There are many more complex forms of databases, such as "relational database management systems," where lots of tables share connected fields, but we're going to keep it simple in this tutorial.

Because managing a flat-file database as a plain text file can quickly become unwieldy, most people use commercially available databases such as FileMaker Pro or Microsoft Access. These give you convenient tables, fields, and record forms into which you can paste your content. They also make it easy to perform complex "data-mining queries."

Database-to-Web Concepts


What does all of this have to do with your Web site? Imagine that the example above stores the pages of your site rather than your friends' addresses, like this:
Page Title | Author | Date | Page Color | Illustration | Content
Database 101 | Scot Hacker | 4/15/98 | Yellow | picture.gif | We'll begin by...
My Fiction | Louanne Smith | 3/10/97 | Light Blue | fiction.gif | Once upon a...
Now imagine that you could take one of your site's pages and replace its content and HTML code with the field names from your database. We'll call this new file your "template." Then imagine you've got a magical script or program that would cycle through your database and create an HTML page for each record, matching field names in the template with field names in the database. While it's working, it would also create an index, or linking page, so you'd have a menu page linked to all the pages on your site. What might take you five minutes per page manually can be done by this system in a second, with no human error.

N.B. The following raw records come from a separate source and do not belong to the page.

Lemma ReadBulk_field_simple (f : RFieldBase.t Store)
    (bulkSpec : RFieldBase.RBulkSpec) (buf : RFieldBase.BulkBuffers) w
    (col : nat) (s' : Store) :
  RFieldBase.fIsSimple f = true ->
  RFieldBase.fPrincipalColumn f = Some col ->
  column_ReadV col (RFieldBase.fFirstIndex bulkSpec)
    (RFieldBase.fCount bulkSpec) (RFieldBase.fValues bulkSpec) (wStore w)
  = Some s' ->
  (RFieldBase.fMaskAvail bulkSpec + Z.to_nat (RFieldBase.fCount bulkSpec)
   <= length (RFieldBase.bMaskAvail buf))%nat ->
  RFieldBase.ReadBulk f bulkSpec buf w
  = Done (RFieldBase.kAllSet,
          RFieldBase.mkBuffers
            (RFieldBase.std_fill (RFieldBase.bMaskAvail buf)
               (RFieldBase.fMaskAvail bulkSpec)
               (Z.to_nat (RFieldBase.fCount bulkSpec)) true)
            (RFieldBase.bAuxData buf))
      (mkWorld s'
         (wTrace w
          ++ [EvColumnReadV col (RFieldBase.fFirstIndex bulkSpec)
                (RFieldBase.fCount bulkSpec) (RFieldBase.fValues bulkSpec)])).
Proof.
  intros Hs Hcol Hread Hfit.
  unfold RFieldBase.ReadBulk, RFieldBase.principal. rewrite Hs, Hcol.
  unfold mbind, Eff_bind, bind, mret, Eff_ret, ret, emit, on_store. cbn.
  rewrite Hread. now rewrite decide_True by assumption.
Qed.

(** X7: a bulk read of a simple field on a range that the handle covers (the
    index sums do not wrap, the mask has a slot for each of the [fSize]
    values, and not all values are valid yet) makes one [ReadV] call for the
    [size] values from [firstIndex] into the value array at the offset of the
    range, a window that lies within the handle; it marks exactly the slots
    of that window as available and leaves the range and the array of the
    handle as they were. *)
Theorem ReadBulk_simple_fills_covered_window b
    (firstIndex : RClusterIndex.t) (maskReq : list bool) (size : Z) w
    (col : nat) (s' : Store) :
  let offset :=
    RClusterIndex.GetIndex firstIndex
    - RClusterIndex.GetIndex (fFirstIndex b) in
  RFieldBase.fIsSimple (fField b) = true ->
  RFieldBase.fPrincipalColumn (fField b) = Some col ->
  ContainsRange b firstIndex size = true ->
  0 <= RClusterIndex.GetIndex (fFirstIndex b) -> 0 <= fSize b ->
  RClusterIndex.GetIndex (fFirstIndex b) + fSize b < 2 ^ 64 ->
  0 <= size -> RClusterIndex.GetIndex firstIndex + size < 2 ^ 64 ->
  fNValidValues b <> fSize b ->
  (Z.to_nat (fSize b) <= length (fMaskAvail b))%nat ->
  column_ReadV col firstIndex size (GetValuePtrAt b offset) (wStore w)
  = Some s' ->
  exists b' : RBulk.t Store,
    ReadBulk b firstIndex maskReq size w
    = Done (GetValuePtrAt b offset, b')
        (mkWorld s'
           (wTrace w
            ++ [EvColumnReadV col firstIndex size (GetValuePtrAt b offset)]))
    /\ 0 <= offset /\ offset + size <= fSize b
    /\ (forall k : nat, (k < Z.to_nat size)%nat ->
          fMaskAvail b' !! (Z.to_nat offset + k)%nat = Some true)
    /\ (forall i : nat,
          (i < Z.to_nat offset \/ Z.to_nat offset + Z.to_nat size <= i)%nat ->
          fMaskAvail b' !! i = fMaskAvail b !! i)
    /\ fFirstIndex b' = fFirstIndex b /\ fSize b' = fSize b
    /\ fValues b' = fValues b /\ fCapacity b' = fCapacity b.
Proof.
  intros offset Hs Hcol Hin Hfirst Hsize Hend Hreq Hreqend Hpart Hmask Hread.
  destruct (ContainsRange_window b firstIndex size Hfirst Hsize Hend Hreq
              Hreqend Hin) as (Hoff & Hlo & Hhi).
  subst offset.
  rewrite ReadBulk_covered by assumption. cbv zeta. rewrite Hoff.
  rewrite (ReadBulk_field_simple (fField b) _ _ w col s' Hs Hcol);
    [| exact Hread | cbn; lia].
  cbn [fst snd RFieldBase.fFirstIndex RFieldBase.fCount RFieldBase.fValues
       RFieldBase.fMaskAvail RFieldBase.bMaskAvail RFieldBase.bAuxData].
  rewrite Z.eqb_refl.
  eexists. split.
  - f_equal. f_equal.
    destruct (_ && _); reflexivity.
  - split; [exact Hlo |]. split; [exact Hhi |].
    destruct (_ && _); cbn.
    + split; [intros k Hk; apply std_fill_lookup_in; lia |].
      split; [intros i Hi; now apply std_fill_lookup_out |].
      repeat split.
    + split; [intros k Hk; apply std_fill_lookup_in; lia |].
      split; [intros i Hi; now apply std_fill_lookup_out |].
      repeat split.
Qed.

In a nutshell, that's the magic of database-backed Web sites. But how this process is actually accomplished varies widely. Beyond the flat-file database, there are dozens of commercial database products out there, and there are dozens of different systems used to extract HTML from those databases. Some store the database on the Web server itself and use CGI programs to build Web pages on demand (your favorite search engine is a good example of this). Others store the database on the user's computer and build HTML pages which need to be uploaded to the server later. Some deal with immense, million-record databases and have to be operated by certified (and highly paid) Database Administrators, while others deal with smaller databases run by untrained individuals. Some work via external scripting systems like AppleScript, while others depend on query systems built into the database itself.

Do It!
Since you're probably running your site on an ISP's server or here on Tripod, and are therefore not allowed to run fancy-pants programs on the server itself, I'm going to look at a couple of simple, low-cost solutions you can run on your own computer. These will generate "static" HTML pages which you can then upload to your server manually. I'm going to assume that you have a little experience using a commercial database program such as FileMaker or Access, although these techniques both work with just about any database program out there.

TIP: if you're using Access, which comes with Microsoft Office, note that any field you intend to hold more than 256 characters — such as your Content fields — need to be marked as Memo fields, not Text fields. Otherwise your content will be truncated when you paste it in.